Does free trade benefit everyone?
This claim is advanced so often, and so casually, that one might suppose that it is a basic result in economic theory, a sort of Newton's Law for the international economy.
Although there are certainly lots of people who would like you to believe it, economic theory says otherwise.
"International trade necessarily lowers the real wage of the scarce factor expressed in terms of any good."
This is the take-home message of one of the most heavily cited papers in the theory of international trade -- Wolfgang Stolper and Paul Samuelson's "Protection and Real Wages." (The Review of Economic Studies, Vol. 9, No. 1 (November, 1941), pp. 58-73.)

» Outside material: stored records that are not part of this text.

(** * Crystal lattices, space groups and structure matching

    A shallow embedding of [CrystalLattice.cpp], [SpaceGroup.cpp] and
    [CrystalStructure.cpp].

    Numbers.  A C++ [double] is read as an exact rational number ([Qc], the
    rationals in lowest terms, with Leibniz equality): there is no rounding,
    no infinity and no NaN, and [x / 0] is [0].  A [size_t] that counts or
    indexes the elements of a vector is a [nat]; an [int] is a [Z].

    Errors.  A C++ exception is a value [Throw e] of the type [result];
    reading a vector outside its bounds with [operator[]] (undefined
    behaviour in C++) is the exception [undefined_behaviour].

    Loops.  A [for] loop over a vector is a fold over the list; the
    [do ... while] loop of the minimum-image search takes a fuel argument
    and returns [None] when the fuel runs out.

    Output.  What the functions write to [std::cout] (warnings and
    progress messages) is left out. *)

From Stdlib Require Import ZArith QArith Qcanon Qround List Lia Bool String.
From Stdlib Require DecimalString DecimalNat.
From stdpp Require Import base list numbers.
Import ListNotations.

Local Open Scope Z_scope.
Local Open Scope Qc_scope.

(** ** Numbers *)

Definition double := Qc.

(** The literal [n/d]. *)
Definition dbl (n : Z) (d : positive) : double := Q2Qc (n # d).

(** A C++ [int] converted to [double]. *)
Definition of_int (n : Z) : double := Q2Qc (inject_Z n).

(** [a < b] on doubles. *)
Definition double_lt (a b : double) : bool :=
  match a ?= b with
  | Lt => true
  | _ => false
  end.

(** [square( x )] of MathFunctions.h. *)
Definition square (x : double) : double := x * x.

(** ** Exceptions *)

Inductive exception : Type :=
| runtime_error (what : string)
| length_error
| undefined_behaviour
| out_of_fuel.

The practical significance of their conclusion depends on whether you live in a relatively capital-abundant or capital-scarce economy. If capital is scarce, then labor is "relatively abundant," and capital is the "scarce factor" in Stolper and Samuelson's sense of the term. If capital is relatively abundant, then labor is the "scarce factor".
The United States, western Europe and Japan are capital-abundant economies where labor is the Stolper-Samuelson "scarce factor". This means quite simply that labor in these economies experiences a reduction in real wages when trade barriers are reduced or removed. AFL-CIO and other labor organizations are not being stupid or "economically illiterate" when they object to trade barrier reductions that provide no explicit benefits for labor. Why should they consent to policies that leave themselves worse off, especially when a vast majority of the U.S. population gets its income from its labor, and not from their stock and bond portfolios or the rent checks that they cash each month?
Are there significant simplifications in the Stolper-Samuelson theory? Yes. Has economic theory advanced so much since 1941 that the Stolper-Samuelson argument is now either shown to be false or rendered irrelevant? No. While economic theory has come a long way since 1941, the paper continues to be cited in work being produced in 2007. The story now is much more complicated than in 1941, but the basic logic of their argument still stands.
Are there advantages to lowering trade barriers? Yes, of course there are. But that does not mean that everything is rosy for everyone when trade barriers are lowered, or that it is simply a matter of being "patient" while the benefits of freer trade diffuse throughout the economy.